Plot[edit | edit source]
While Scrooge McDuck is trying to get his nephew Donald to start trying to earn money like him, he is cut off in the middle of his "money brings safety" lecture by a new attempt of the Beagle Boys to rob him. In a hurry, the frantic Scrooge moves his money out of his bin and in various hiding places, the final one being in the bottom of a lake owned by Scrooge. But the Beagle Boys are not about to give up and Scrooge really has to live up to his old motto of "being smarter than the smarties and tougher than the toughies" if he doesn't want to end up as "only a poor old man".
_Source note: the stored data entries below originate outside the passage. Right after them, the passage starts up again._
(* ===== verification/StreamTruncated.v ===== *)
(** * Streams without a final chunk (src/internal/sigv4/sigv4.go)

    A stream of complete data chunks that ends before its final chunk is decoded
    to its end without an error: the header read that finds nothing returns the
    plain end of the body, so neither the trailers nor the declared checksums are
    looked at.  Stream.v shows that this is the only way a clean end can lack
    them. *)

From S2P Require Import Prelude GoStrings Crypto Http SigV4 Stream.

#[local] Open Scope Z_scope.

Section Truncated.
Context {U : UnicodeCase}.


(** ** Reading forward *)






(** ** The state between two reads *)








(** ** Through the guard *)




End Truncated.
Continuity[edit | edit source]
- Most of the references Scrooge McDuck makes to his early life and the ways he earned his fortune were later expanded upon in other stories.
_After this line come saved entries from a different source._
(** [trailer] is [r.Trailer]; [readyAllowed] is [readinessClientAllowed]. *)
Definition ServeHTTP (readyAllowed : bool) (trailer : Header) (r : Request) : Outcome :=
  let p := if decide (Path r = []) then str "/" else Path r in
  if decide (p = str "/healthz") then PlainOK (if decide (Method r = HEAD) then [] else str "ok" ++ [x0a])
  else if decide (p = str "/readyz") then
    if negb readyAllowed then PageNotFound
    else if bool_decide (Method r <> GET) && bool_decide (Method r <> HEAD) then MethodNotAllowed (str "GET, HEAD")
    else Handle OpReadyz
  else if hasEncryptionRequestHeaders (Hdr r) trailer then
    XMLError 501 (str "NotImplemented") (str "S3 encryption request options are not supported")
  else if isPopAPIPath p then Handle OpPop
  else if negb (query_ok (RawQuery r)) then XMLError 400 (str "InvalidArgument") (str "Malformed query string")
  else
    let q := Query r in
    if decide (firstUnsupportedSubresource q <> []) then
      XMLError 501 (str "NotImplemented") (str "Operation not implemented: " ++ firstUnsupportedSubresource q)
    else if IsAWSChunkedPayload (Hdr r) && negb (supportsStreamingPayload r) then
      XMLError 400 (str "InvalidRequest") (str "Streaming payloads are supported only for PutObject and UploadPart")
    else
      match validateS3OperationQuery (Method r) p q with
      | Err message => XMLError 400 (str "InvalidArgument") message
      | Ok _ =>
        if decide (p = str "/" /\ Method r = GET) then Handle OpListBuckets
        else
          match path_kind p with
          | RootPath => XMLError 404 (str "NoSuchKey") (str "Not Found")
          | BucketPath bucket => route_bucket r q bucket
          | ObjectPath bucket key => route_object r q bucket key
          end
      end.

End WithUnicode.

(** ** What an operation requires of its request *)

Definition op_path (o : Operation) : option PathKind :=
  match o with
  | OpReadyz | OpPop => None
  | OpListBuckets => Some RootPath
  | OpPutBucketLifecycle b | OpGetBucketLifecycle b | OpDeleteBucketLifecycle b | OpPutBucketVersioning b
  | OpGetBucketVersioning b | OpPutBucketTagging b | OpGetBucketTagging b | OpDeleteBucketTagging b
  | OpGetBucketACL b | OpPutBucketACL b | OpBucketConfigRead b _ | OpDeleteObjects b | OpGetBucketLocation b
  | OpListObjectVersions b | OpListMultipartUploads b | OpCreateBucket b | OpDeleteBucket b | OpHeadBucket b
  | OpListObjectsV2 b | OpListObjects b => Some (BucketPath b)
  | OpGetObjectACL b k | OpPutObjectACL b k | OpPutObjectTagging b k | OpGetObjectTagging b k
  | OpDeleteObjectTagging b k | OpCreateMultipart b k | OpGetObjectAttributes b k | OpListParts b k _
  | OpUploadPartCopy b k _ _ | OpUploadPart b k _ _ | OpCompleteMultipart b k _ | OpAbortMultipart b k _
  | OpGetObject b k | OpHeadObject b k | OpCopyObject b k | OpPutObject b k | OpDeleteObject b k =>
    Some (ObjectPath b k)
  end.

Definition op_method (o : Operation) : gostring :=
  match o with
  | OpPutBucketLifecycle _ | OpPutBucketVersioning _ | OpPutBucketTagging _ | OpPutBucketACL _ | OpCreateBucket _
  | OpPutObjectACL _ _ | OpPutObjectTagging _ _ | OpUploadPartCopy _ _ _ _ | OpUploadPart _ _ _ _
  | OpCopyObject _ _ | OpPutObject _ _ => PUT
  | OpDeleteBucketLifecycle _ | OpDeleteBucketTagging _ | OpDeleteBucket _ | OpDeleteObjectTagging _ _
  | OpAbortMultipart _ _ _ | OpDeleteObject _ _ => DELETE
  | OpDeleteObjects _ | OpCreateMultipart _ _ | OpCompleteMultipart _ _ _ => POST
  | OpHeadBucket _ | OpHeadObject _ _ => HEAD
  | _ => GET
  end.

(** The subresource that selects the operation, if it has one. *)
Definition op_selector (o : Operation) : option gostring :=
  match o with
  | OpPutBucketLifecycle _ | OpGetBucketLifecycle _ | OpDeleteBucketLifecycle _ => Some (str "lifecycle")
  | OpPutBucketVersioning _ | OpGetBucketVersioning _ => Some (str "versioning")
  | OpPutBucketTagging _ | OpGetBucketTagging _ | OpDeleteBucketTagging _
  | OpPutObjectTagging _ _ | OpGetObjectTagging _ _ | OpDeleteObjectTagging _ _ => Some (str "tagging")
  | OpGetBucketACL _ | OpPutBucketACL _ | OpGetObjectACL _ _ | OpPutObjectACL _ _ => Some (str "acl")
  | OpBucketConfigRead _ k => Some k
  | OpDeleteObjects _ => Some (str "delete")
  | OpGetBucketLocation _ => Some (str "location")
  | OpListObjectVersions _ => Some (str "versions")
  | OpListMultipartUploads _ | OpCreateMultipart _ _ => Some (str "uploads")
  | OpGetObjectAttributes _ _ => Some (str "attributes")
  | OpListParts _ _ _ | OpUploadPartCopy _ _ _ _ | OpUploadPart _ _ _ _ | OpCompleteMultipart _ _ _
  | OpAbortMultipart _ _ _ => Some (str "uploadId")
  | _ => None
  end.

(** The upload an operation works on. *)
Definition op_upload (o : Operation) : option gostring :=
  match o with
  | OpListParts _ _ u | OpUploadPartCopy _ _ u _ | OpUploadPart _ _ u _ | OpCompleteMultipart _ _ u
  | OpAbortMultipart _ _ u => Some u
  | _ => None
  end.

Definition op_copies (o : Operation) : bool :=
  match o with OpUploadPartCopy _ _ _ _ | OpCopyObject _ _ => true | _ => false end.
Definition op_stores (o : Operation) : bool :=
  match o with OpUploadPart _ _ _ _ | OpPutObject _ _ => true | _ => false end.

(** The parameters that select something on a path. *)
Definition selectors (p : option PathKind) : list gostring :=
  match p with
  | Some (BucketPath _) =>
    map str ["lifecycle"; "versioning"; "tagging"; "acl"]%string ++ bucketConfigReadKeys ++
    map str ["delete"; "location"; "versions"; "uploads"]%string
  | Some (ObjectPath _ _) => bucketOnlySubresources ++ map str ["acl"; "tagging"; "uploads"; "attributes"; "uploadId"]%string
  | _ => []
  end.

Section RouteFacts.
Context {U : UnicodeCase} {MI : MapIter}.

Lemma qhas_iter (q : Values) k : qhas q k = true <-> k ∈ map fst (map_iter q).
Proof.
  unfold qhas. rewrite bool_decide_eq_true. change (map fst (map_iter q)) with ((map_iter q).*1).
  rewrite list_elem_of_fmap. split.
  - intros [v Hv]. exists (k, v). split; [done | by apply elem_of_map_iter].
  - intros ([k' v] & -> & Hv). apply elem_of_map_iter in Hv. by exists v.
Qed.

Lemma by_method_Handle ms m o : by_method ms m = Handle o -> (m, Handle o) ∈ ms.
Proof.
  unfold by_method. destruct (list_find _ ms) as [[i [m' o']]|] eqn:E; [|done]. intros ->.
  apply list_find_Some in E as (Hi & Hm & _). simpl in Hm. subst. by eapply list_elem_of_lookup_2.
Qed.

Lemma select_Some q branches k ms :
  select_subresource q branches = Some (k, ms) -> (k, ms) ∈ branches /\ qhas q k = true.
Proof.
  unfold select_subresource. destruct (list_find _ _) as [[i b]|] eqn:E; [|done]. intros [= ->].
  apply list_find_Some in E as (Hi & Hq & _). split; [by eapply list_elem_of_lookup_2 | done].
Qed.

Lemma select_None q branches k :
  select_subresource q branches = None -> k ∈ map fst branches -> qhas q k = false.
Proof.
  unfold select_subresource. destruct (list_find _ _) as [|] eqn:E; [done|]. intros _ Hk.
  apply list_find_None in E. rewrite Forall_forall in E. apply list_elem_of_fmap in Hk as (b & -> & Hb).
  apply not_true_iff_false. by apply E.
Qed.

(** Part numbers are positive and fit 32 bits. *)
Definition numbered (o : Operation) : Prop :=
  match o with OpUploadPart _ _ _ n | OpUploadPartCopy _ _ _ n => 1 <= n <= int32_max | _ => True end.

(** What a routed operation says of its request. *)
Record routed (r : Request) (q : Values) (o : Operation) : Prop := {
  rt_method : Method r = op_method o;
  rt_selector : match op_selector o with
                | Some s => qhas q s = true
                | None => forall s, s ∈ selectors (op_path o) -> qhas q s = false
                end;
  rt_plain : op_selector o = None -> plainMutationQueryAllowed (Method r) (match op_path o with Some (ObjectPath _ _) => true | _ => false end) q = true;
  rt_upload : forall u, op_upload o = Some u -> u = qget q (str "uploadId");
  rt_copies : op_copies o = true -> has_copy_source r = true;
  rt_stores : op_stores o = true -> has_copy_source r = false;
  rt_numbered : numbered o
}.

Ltac in_cases H :=
  repeat (apply elem_of_cons in H as [H|H]; [|]); [..|by apply not_elem_of_nil in H].

Lemma route_bucket_routed r q b o : route_bucket r q b = Handle o -> routed r q o /\ op_path o = Some (BucketPath b).
Proof.
  unfold route_bucket. destruct (select_subresource _ _) as [[k ms]|] eqn:E.
  - apply select_Some in E as [Hin Hq]. intros H%by_method_Handle.
    unfold bucket_subresources in Hin. apply elem_of_app in Hin as [Hin|Hin].
    { in_cases Hin; injection Hin as -> ->; in_cases H; injection H as Hm ->; (split; [split; [exact Hm | exact Hq | done..] | done]). }
    apply elem_of_app in Hin as [Hin|Hin].
    + apply list_elem_of_fmap in Hin as (k' & [= -> ->] & _). in_cases H. injection H as Hm ->.
      split; [split; [exact Hm | exact Hq | done..] | done].
    + in_cases Hin; injection Hin as -> ->; in_cases H; injection H as Hm ->; (split; [split; [exact Hm | exact Hq | done..] | done]).
  - destruct (plainMutationQueryAllowed _ _ _) eqn:Hplain; [|done]. intros H%by_method_Handle.
    assert (Hno : forall s, s ∈ selectors (Some (BucketPath b)) -> qhas q s = false).
    { intros s Hs. eapply select_None; [exact E|]. exact Hs. }
    in_cases H; try (injection H as Hm ->; split; [split; [exact Hm | exact Hno | done..] | done]).
    injection H as Hm H. destruct (decide _); [|destruct (decide _); [|done]]; injection H as ->;
      (split; [split; [exact Hm | exact Hno | done..] | done]).
Qed.

Lemma route_object_routed r q b k o :
  route_object r q b k = Handle o -> routed r q o /\ op_path o = Some (ObjectPath b k).
Proof.
  unfold route_object. destruct (list_find _ _) as [[? ?]|] eqn:Ef; [done|]. apply list_find_None in Ef.
  rewrite Forall_forall in Ef.
  destruct (select_subresource _ _) as [[s ms]|] eqn:E.
  - apply select_Some in E as [Hin Hq]. intros H%by_method_Handle. unfold object_subresources in Hin.
    in_cases Hin; injection Hin as -> ->;
      [in_cases H; injection H as Hm ->; (split; [split; [exact Hm | exact Hq | done..] | done]).. |].
    unfold upload_outcomes in H. in_cases H.
    2: { injection H as Hm H. destruct (ParseInt _ _ _) as [pn|] eqn:Hpn; [|done]. destruct (Z.leb_spec pn 0); [done|].
         apply ParseInt_range in Hpn; [|done]. assert (1 <= pn <= int32_max) by (unfold int32_max; lia).
         destruct (has_copy_source r) eqn:Hc; injection H as ->;
           (split; [split; [exact Hm | exact Hq | done | by intros u [= <-] | done..] | done]). }
    all: injection H as Hm ->; (split; [split; [exact Hm | exact Hq | done | by intros u [= <-] | done..] | done]).
  - destruct (plainMutationQueryAllowed _ _ _) eqn:Hplain; [|done]. intros H%by_method_Handle.
    assert (Hno : forall s, s ∈ selectors (Some (ObjectPath b k)) -> qhas q s = false).
    { intros s Hs. unfold selectors in Hs. apply elem_of_app in Hs as [Hs|Hs].
      - apply not_true_iff_false. intros Hq. apply qhas_iter in Hq. by apply (Ef s Hq).
      - eapply select_None; [exact E | exact Hs]. }
    in_cases H.
    3: { injection H as Hm H. destruct (has_copy_source r) eqn:Hc; injection H as ->;
           (split; [split; [exact Hm | exact Hno | done..] | done]). }
    all: injection H as Hm ->; (split; [split; [exact Hm | exact Hno | done..] | done]).
Qed.
End RouteFacts.

Section Dispatch.
Context {U : UnicodeCase} {MI : MapIter}.

Lemma supported_names (q : Values) :
  firstUnsupportedSubresource q = [] -> qhas q [] = false ->
  forall k, qhas q k = true -> k ∈ supportedS3QueryParameters.
Proof.
  unfold firstUnsupportedSubresource. intros Hf Hnil k Hk. destruct (decide (k ∈ supportedS3QueryParameters)) as [|Hn]; [done|].
  exfalso. set (l := filter _ _) in Hf.
  assert (Hin : k ∈ sort_strings l).
  { unfold sort_strings. rewrite merge_sort_Permutation. apply list_elem_of_filter. split; [done | by apply qhas_iter]. }
  destruct (sort_strings l) as [|x xs] eqn:Es; [by apply not_elem_of_nil in Hin|]. simpl in Hf. subst x.
  assert (Hx : [] ∈ sort_strings l) by (rewrite Es; left).
  unfold sort_strings in Hx. rewrite merge_sort_Permutation in Hx. apply list_elem_of_filter in Hx as [_ Hx].
  apply qhas_iter in Hx. congruence.
Qed.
- Most notably, this story contains the first reference to Scrooge's earning part of his fortune in the Klondike, an idea to which Barks himself would soon return in Back to the Klondike (1953).
- Scrooge's story about having bought a "worthless" claim which actually contained large amounts of copper was the basis of The King of the Copper Hill (1993).
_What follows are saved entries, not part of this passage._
(** ** Dates: the four layouts of [parseLifecycleDate] *)

(** [2006-01-02] at the head of a value. *)
Definition parse_date_part (s : gostring) : option ((Z * Z * Z) * gostring) :=
  '(y, s) ← parse_year s;
  s ← skip s "-"%byte;
  '(m, s) ← getnum s true;
  if (m <=? 0) || (12 <? m) then None else
  s ← skip s "-"%byte;
  '(d, s) ← getnum s true;
  Some ((y, m, d), s).

(** [T15:04:05] behind it; the hour may have one digit. *)
Definition parse_clock_part (s : gostring) : option ((Z * Z * Z) * gostring) :=
  s ← skip s "T"%byte;
  '(h, s) ← getnum s false;
  if 24 <=? h then None else
  s ← skip s ":"%byte;
  '(mi, s) ← getnum s true;
  if 60 <=? mi then None else
  s ← skip s ":"%byte;
  '(sec, s) ← getnum s true;
  if 60 <=? sec then None else Some ((h, mi, sec), s).

(** [Z07:00]: the offset in seconds. *)
Definition parse_zone (s : gostring) : option (Z * gostring) :=
  match s with
  | c :: s' =>
    if decide (c = "Z"%byte) then Some (0, s')
    else
      '(h, s1) ← getnum s' true;
      s2 ← skip s1 ":"%byte;
      '(m, s3) ← getnum s2 true;
      if (24 <? h) || (60 <? m) then None
      else if decide (c = "+"%byte) then Some ((h * 60 + m) * 60, s3)
      else if decide (c = "-"%byte) then Some (- ((h * 60 + m) * 60), s3)
      else None
  | [] => None
  end.

Definition finish_date (ymd hms : Z * Z * Z) (ns offset : Z) (rest : gostring) : option instant :=
  let '(y, m, d) := ymd in let '(h, mi, sec) := hms in
  if bool_decide (rest <> []) || (d <? 1) || (days_in m y <? d) then None
  else Some (unix_nanos {| year := y; month := m; day := d; hour := h; minute := mi; second := sec; nsec := ns |}
             - offset * 1000000000).

(** [time.RFC3339Nano]; a fraction of a second is optional. *)
Definition parse_rfc3339nano (s : gostring) : option instant :=
  '(ymd, s) ← parse_date_part s;
  '(hms, s) ← parse_clock_part s;
  let '(ns, s) := parse_fraction s in
  '(offset, s) ← parse_zone s;
  finish_date ymd hms ns offset s.

(** [2006-01-02T15:04:05.000Z]: exactly three digits. *)
Definition parse_millis (s : gostring) : option instant :=
  '(ymd, s) ← parse_date_part s;
  '(hms, s) ← parse_clock_part s;
  match s with
  | p :: a :: b :: c :: s =>
    if bool_decide (p = "."%byte \/ p = ","%byte) && is_digit a && is_digit b && is_digit c then
      s ← skip s "Z"%byte;
      finish_date ymd hms ((100 * digit a + 10 * digit b + digit c) * 1000000) 0 s
    else None
  | _ => None
  end.

(** [2006-01-02T15:04:05Z]; a fraction the layout does not mention is accepted. *)
Definition parse_seconds (s : gostring) : option instant :=
  '(ymd, s) ← parse_date_part s;
  '(hms, s) ← parse_clock_part s;
  let '(ns, s) := parse_fraction s in
  s ← skip s "Z"%byte;
  finish_date ymd hms ns 0 s.

Definition parse_day (s : gostring) : option instant :=
  '(ymd, s) ← parse_date_part s; finish_date ymd (0, 0, 0) 0 0 s.

Definition lifecycle_layouts : list (gostring -> option instant) := [parse_rfc3339nano; parse_millis; parse_seconds; parse_day].

(** The first layout that parses. *)
Definition parseLifecycleDate (raw : gostring) : option instant :=
  let s := TrimSpace raw in
  if decide (s = []) then None else head (omap (fun layout => layout s) lifecycle_layouts).

Definition formatLifecycleDate (t : option instant) : option gostring := FormatTime <$> t.

Example lifecycle_dates :
  (parseLifecycleDate (str " 2026-03-01T00:00:00.000Z "), parseLifecycleDate (str "2026-03-01"),
   parseLifecycleDate (str "2026-03-01T02:30:00+02:30"), parseLifecycleDate (str "2026-02-29"), parseLifecycleDate []) =
  (Some 1772323200000000000, Some 1772323200000000000, Some 1772323200000000000, None, None).
Proof. vm_compute. reflexivity. Qed.

(** ** The documents *)

Record lifecycleTagXML := { lx_Key : gostring; lx_Value : gostring }.
Record lifecycleAndXML := {
  la_Prefix : option gostring; la_Tag : list lifecycleTagXML; la_GreaterThan : option Z; la_LessThan : option Z
}.
Record lifecycleFilterXML := {
  lf_Prefix : option gostring; lf_Tag : option lifecycleTagXML; lf_And : option lifecycleAndXML;
  lf_GreaterThan : option Z; lf_LessThan : option Z
}.
Record lifecycleExpirationXML := { le_Days : option Z; le_Date : option gostring; le_Marker : option bool }.
Record lifecycleTransitionXML := { ltr_Date : option gostring; ltr_Days : option Z; ltr_StorageClass : option gostring }.
Record lifecycleNoncurrentTransitionXML := {
  lnt_Days : option Z; lnt_Newer : option Z; lnt_StorageClass : option gostring
}.
Record lifecycleNoncurrentExpirationXML := { lne_Days : option Z; lne_Newer : option Z }.
Record lifecycleRuleXML := {
  lr_ID : option gostring; lr_Status : gostring; lr_Prefix : option gostring; lr_Filter : option lifecycleFilterXML;
  lr_Expiration : option lifecycleExpirationXML; lr_Transition : list lifecycleTransitionXML;
  lr_NoncurrentTransition : list lifecycleNoncurrentTransitionXML;
  lr_NoncurrentExpiration : option lifecycleNoncurrentExpirationXML;
  lr_Abort : option (option Z)         (* AbortIncompleteMultipartUpload and its DaysAfterInitiation *)
}.

(** ** SDK rules *)

Record LifecycleTag := { t_Key : gostring; t_Value : gostring }.
Record AndOperator := {
  ao_Prefix : option gostring; ao_Tags : list LifecycleTag; ao_GreaterThan : option Z; ao_LessThan : option Z
}.
Record RuleFilter := {
  rf_Prefix : option gostring; rf_Tag : option LifecycleTag; rf_And : option AndOperator;
  rf_GreaterThan : option Z; rf_LessThan : option Z
}.
Record Expiration := { ex_Days : option Z; ex_Date : option instant; ex_Marker : option bool }.
Record Transition := { tr_Date : option instant; tr_Days : option Z; tr_StorageClass : gostring }.
Record NoncurrentTransition := { nt_Days : option Z; nt_Newer : option Z; nt_StorageClass : gostring }.
Record NoncurrentExpiration := { ne_Days : option Z; ne_Newer : option Z }.
Record LifecycleRule := {
  r_ID : option gostring; r_Enabled : bool; r_Filter : option RuleFilter; r_Expiration : option Expiration;
  r_Transitions : list Transition; r_NoncurrentTransitions : list NoncurrentTransition;
  r_NoncurrentExpiration : option NoncurrentExpiration; r_AbortDays : option (option Z)
}.

(** ** Validation *)

Definition maxLifecycleRules : Z := 1000.
Definition maxLifecycleTransitionsPerRule : Z := 32.
Definition maxLifecycleTagsPerAnd : Z := 10.

(** A field that, when present, must satisfy a test. *)
Definition checked {A : Type} (ok : A -> bool) (v : option A) : option (option A) :=
  match v with Some x => if ok x then Some (Some x) else None | None => Some None end.
(** An optional part that, when present, is decoded. *)
Definition decode_opt {A B : Type} (f : A -> option B) (v : option A) : option (option B) :=
  match v with Some x => Some <$> f x | None => Some None end.
Definition given {A : Type} (v : option A) : bool := bool_decide (is_Some v).
Definition count_given (bs : list bool) : nat := length (List.filter id bs).

Definition positive (n : Z) : bool := 0 <? n.
Definition nonnegative (n : Z) : bool := 0 <=? n.

Section Validation.
Context {U : UnicodeCase} {S : SDK}.

Definition parseTransitionStorageClass (v : gostring) : option gostring :=
  let raw := ToUpper (TrimSpace v) in
  if decide (raw = []) then None else snd <$> list_find (fun a => raw = a) TransitionStorageClassValues.

Definition decodeLifecycleTag (x : lifecycleTagXML) : option LifecycleTag :=
  if decide (lx_Key x = []) then None
  else if (128 <? RuneCount (lx_Key x)) || (256 <? RuneCount (lx_Value x)) then None
  else Some {| t_Key := lx_Key x; t_Value := lx_Value x |}.

(** The prefix is not trimmed. *)
Definition decodeLifecyclePrefix (prefix : gostring) : option gostring :=
  if 1024 <? RuneCount prefix then None else Some prefix.

Definition decodeLifecycleAnd (x : lifecycleAndXML) : option AndOperator :=
  prefix ← decode_opt decodeLifecyclePrefix (la_Prefix x);
  greater ← checked nonnegative (la_GreaterThan x);
  less ← checked nonnegative (la_LessThan x);
  if match greater, less with Some g, Some l => l <=? g | _, _ => false end then None
  else if maxLifecycleTagsPerAnd <? zlen (la_Tag x) then None
  else
    tags ← mapM decodeLifecycleTag (la_Tag x);
    if negb (given prefix || given greater || given less || bool_decide (la_Tag x <> [])) then None
    else Some {| ao_Prefix := prefix; ao_Tags := tags; ao_GreaterThan := greater; ao_LessThan := less |}.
Behind the scenes[edit | edit source]
This story was first printed in 1952 in Uncle Scrooge #1.
Although Scrooge had appeared as a recurring secondary character since 1947's Christmas on Bear Mountain, the character's epic only really begins with this story, where, for the first time, he is the main character. Wide chunks of his backstory are first revealed here, and for the first time, much attention is paid to Scrooge's feelings and dilemmas.